| Problem details |
Copy out, exactly, the first line of the entries below and every line after it through the one containing "(let '(seps', right')".

[Dataset records]
=== Begin Enclosure ===
(** Inserting a separator into an interior page in key order: when it fits, the
    separator goes to its place with the left child, the child that was there
    becomes the right child, and nothing else of the node changes; when it does
    not fit the page reports that it is full. *)
Theorem insert_into_interior_spec p seps right key l r :
  interior_rep p seps right -> StronglySorted blt seps.*1 -> key ∉ seps.*1 ->
  Forall byte_ok key -> u32_ok l -> u32_ok r ->
  if can_insert_interior p key then
    exists p' c, insert_into_interior p key l r = Ok p' /\ insertion_point seps.*1 key c /\
      (let '(seps', right') := insert_sep c key l r seps right in interior_rep p' seps' right') /\
      same_identity p p' /\ free_end p' = free_end p - (6 + zlen key)
  else insert_into_interior p key l r = Err (Corrupted "interior page full").
Proof.
  intros Hr Hs Hni Hk Hl Hr32.
  destruct (insert_interior_search p seps right key Hr Hs Hni) as (c & Ec & Hc).
  pose proof Hc as (Hcl & _ & _). rewrite length_fmap in Hcl.
  pose proof (can_insert_interior_spec p seps right key Hr) as Hcan.
  destruct (redirect_spec p seps right c r Hr Hcl Hr32)
    as (p1 & seps1 & right1 & E1 & Hr1 & He1 & Hid1 & Hz1 & Hins).
  unfold insert_into_interior. rewrite Ec. cbn [mbind result_bind].
  rewrite (proj1 (proj2 Hr)). rewrite E1. cbn [mbind result_bind].
  rewrite (interior_cells_start_area _ _ (proj1 Hr1)), He1.
  change (INTERIOR_DATA_OFFSET + (zlen seps + 1) * 2) with (32 + (zlen seps + 1) * 2).
  destruct (can_insert_interior p key).
  - pose proof (proj1 Hcan eq_refl) as Hfit. rewrite (proj2 (Z.ltb_ge _ _)) by lia.
    assert (Hfit1 : 32 + 2 * (zlen seps1 + 1) + (6 + zlen key) <= free_end p1) by lia.
    assert (Hcl1 : (c <= length seps1)%nat) by (unfold zlen in *; lia).
    pose proof (interior_insert_at p1 seps1 key l c (proj1 Hr1) Hcl1 Hfit1) as E2. cbv zeta in E2.
    rewrite Hz1, He1 in E2.
    change (32 + (zlen seps + 1) * 2) with (INTERIOR_DATA_OFFSET + (zlen seps + 1) * 2).
    rewrite E2. do 2 eexists. split; [reflexivity|]. split; [done|].
    destruct (interior_inserted_rep p1 seps1 key l c (proj1 Hr1) Hcl1 Hfit1 Hk
      (proj2 (proj2 (proj2 Hr1))) Hl) as (Hrep & Hf & He). rewrite Hz1 in Hrep, Hf, He.
    rewrite Hins. split_and!.
    + by rewrite (proj1 (proj2 (proj2 Hr1))) in Hrep.
    + etrans; [exact Hid1|]. by apply same_frame_identity.
    + by rewrite He, He1.
  - rewrite (proj2 (Z.ltb_lt _ _)); [done|].
    destruct (Z.lt_ge_cases (free_end p) (32 + (zlen seps + 1) * 2 + (2 + zlen key + 4)));
      [done|]. exfalso. assert (false = true) by (apply Hcan; lia). done.
Qed.

(** ** Rebuilding an interior page *)

Lemma clear_interior_cells_area p :
  zlen p = 16384 -> Forall byte_ok p ->
  area 32 (clear_interior_cells p) [] /\ free_end (clear_interior_cells p) = 16384 /\
  cell_count (clear_interior_cells p) = 0 /\ same_frame 32 p (clear_interior_cells p).
Proof.
  intros Hl Hb.
  unfold clear_interior_cells, clear_from, set_free_end, set_paged_page_free_end, set_free_start,
    set_paged_page_free_start, set_cell_count, set_paged_page_cell_count, put_u16.
  change INTERIOR_DATA_OFFSET with 32. change PAGE_SIZE with 16384. rewrite Hl.
  set (q := splice (splice (splice p 32 _) _ _) 4 _).
  assert (Hq : zlen q = 16384) by (unfold q; by rewrite !zlen_splice).
  assert (Hqb : Forall byte_ok q).
  { unfold q. auto 10 using Forall_splice, le_bytes_ok, Forall_zeros. }
  assert (E : free_end (splice q 6 (le_bytes 2 16384)) = 16384).
  { unfold free_end, paged_page_free_end. apply u16_at_put; [lia|lia|unfold u16_ok; lia]. }
  split_and!.
  - apply area_empty; [by rewrite zlen_splice|auto using Forall_splice, le_bytes_ok|done|lia].
  - done.
  - unfold cell_count, paged_page_cell_count. rewrite u16_at_splice_ne by zlia.
    unfold q. rewrite u16_at_splice_ne by zlia.
    rewrite u16_at_put; [done|lia| |unfold u16_ok; lia]. rewrite zlen_splice. lia.
  - etrans; [|apply same_frame_splice; zlia]. unfold q.
    repeat (etrans; [|apply same_frame_splice; zlia]). done.
Qed.

(** The bytes that separators with these keys take, slots included *)
Definition interior_slotted_size (keys : list bytes) : Z :=
  foldr Z.add 0 ((fun k => 2 + interior_key_size k) <$> keys).

Lemma interior_slotted_size_cons k ks :
  interior_slotted_size (k :: ks) = 2 + interior_key_size k + interior_slotted_size ks.
Proof. reflexivity. Qed.

Lemma interior_slotted_size_nonneg ks : 0 <= interior_slotted_size ks.
Proof.
  induction ks as [|k ks IH]; [done|]. rewrite interior_slotted_size_cons.
  unfold interior_key_size. pose proof (zlen_nonneg k). lia.
Qed.

Lemma interior_rebuild_step p cells k ch :
  area 32 p cells -> 32 + 2 * (zlen cells + 1) + (6 + zlen k) <= free_end p ->
  (page ← write_interior_cell p (free_end p - (2 + zlen k + 4)) k ch;
   interior_write_slot (set_free_end page (as_u16 (free_end p - (2 + zlen k + 4)))) (zlen cells)
     (as_u16 (free_end p - (2 + zlen k + 4)))) =
  Ok (inserted 32 p (interior_cell (k, ch)) (zlen cells) (zlen cells)).
Proof.
  intros Ha Hfit. pose proof (area_room _ _ _ Ha). pose proof (area_len _ _ _ Ha).
  pose proof (zlen_nonneg k). pose proof (zlen_nonneg cells).
  replace (2 + zlen k + 4) with (6 + zlen k) by lia.
  rewrite write_interior_cell_ok by lia. cbn [mbind result_bind].
  rewrite !as_u16_id by (unfold u16_ok; lia).
  rewrite inserted_last by lia. rewrite zlen_interior_cell. cbn [fst snd].
  rewrite interior_write_slot_ok; [done| |lia|lia].
  unfold set_free_end, set_paged_page_free_end, put_u16. by rewrite !zlen_splice.
Qed.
=== End Enclosure ===
| Result for this task |
(** Inserting a separator into an interior page in key order: when it fits, the
    separator goes to its place with the left child, the child that was there
    becomes the right child, and nothing else of the node changes; when it does
    not fit the page reports that it is full. *)
Theorem insert_into_interior_spec p seps right key l r :
  interior_rep p seps right -> StronglySorted blt seps.*1 -> key ∉ seps.*1 ->
  Forall byte_ok key -> u32_ok l -> u32_ok r ->
  if can_insert_interior p key then
    exists p' c, insert_into_interior p key l r = Ok p' /\ insertion_point seps.*1 key c /\
      (let '(seps', right') := insert_sep c key l r seps right in interior_rep p' seps' right') /\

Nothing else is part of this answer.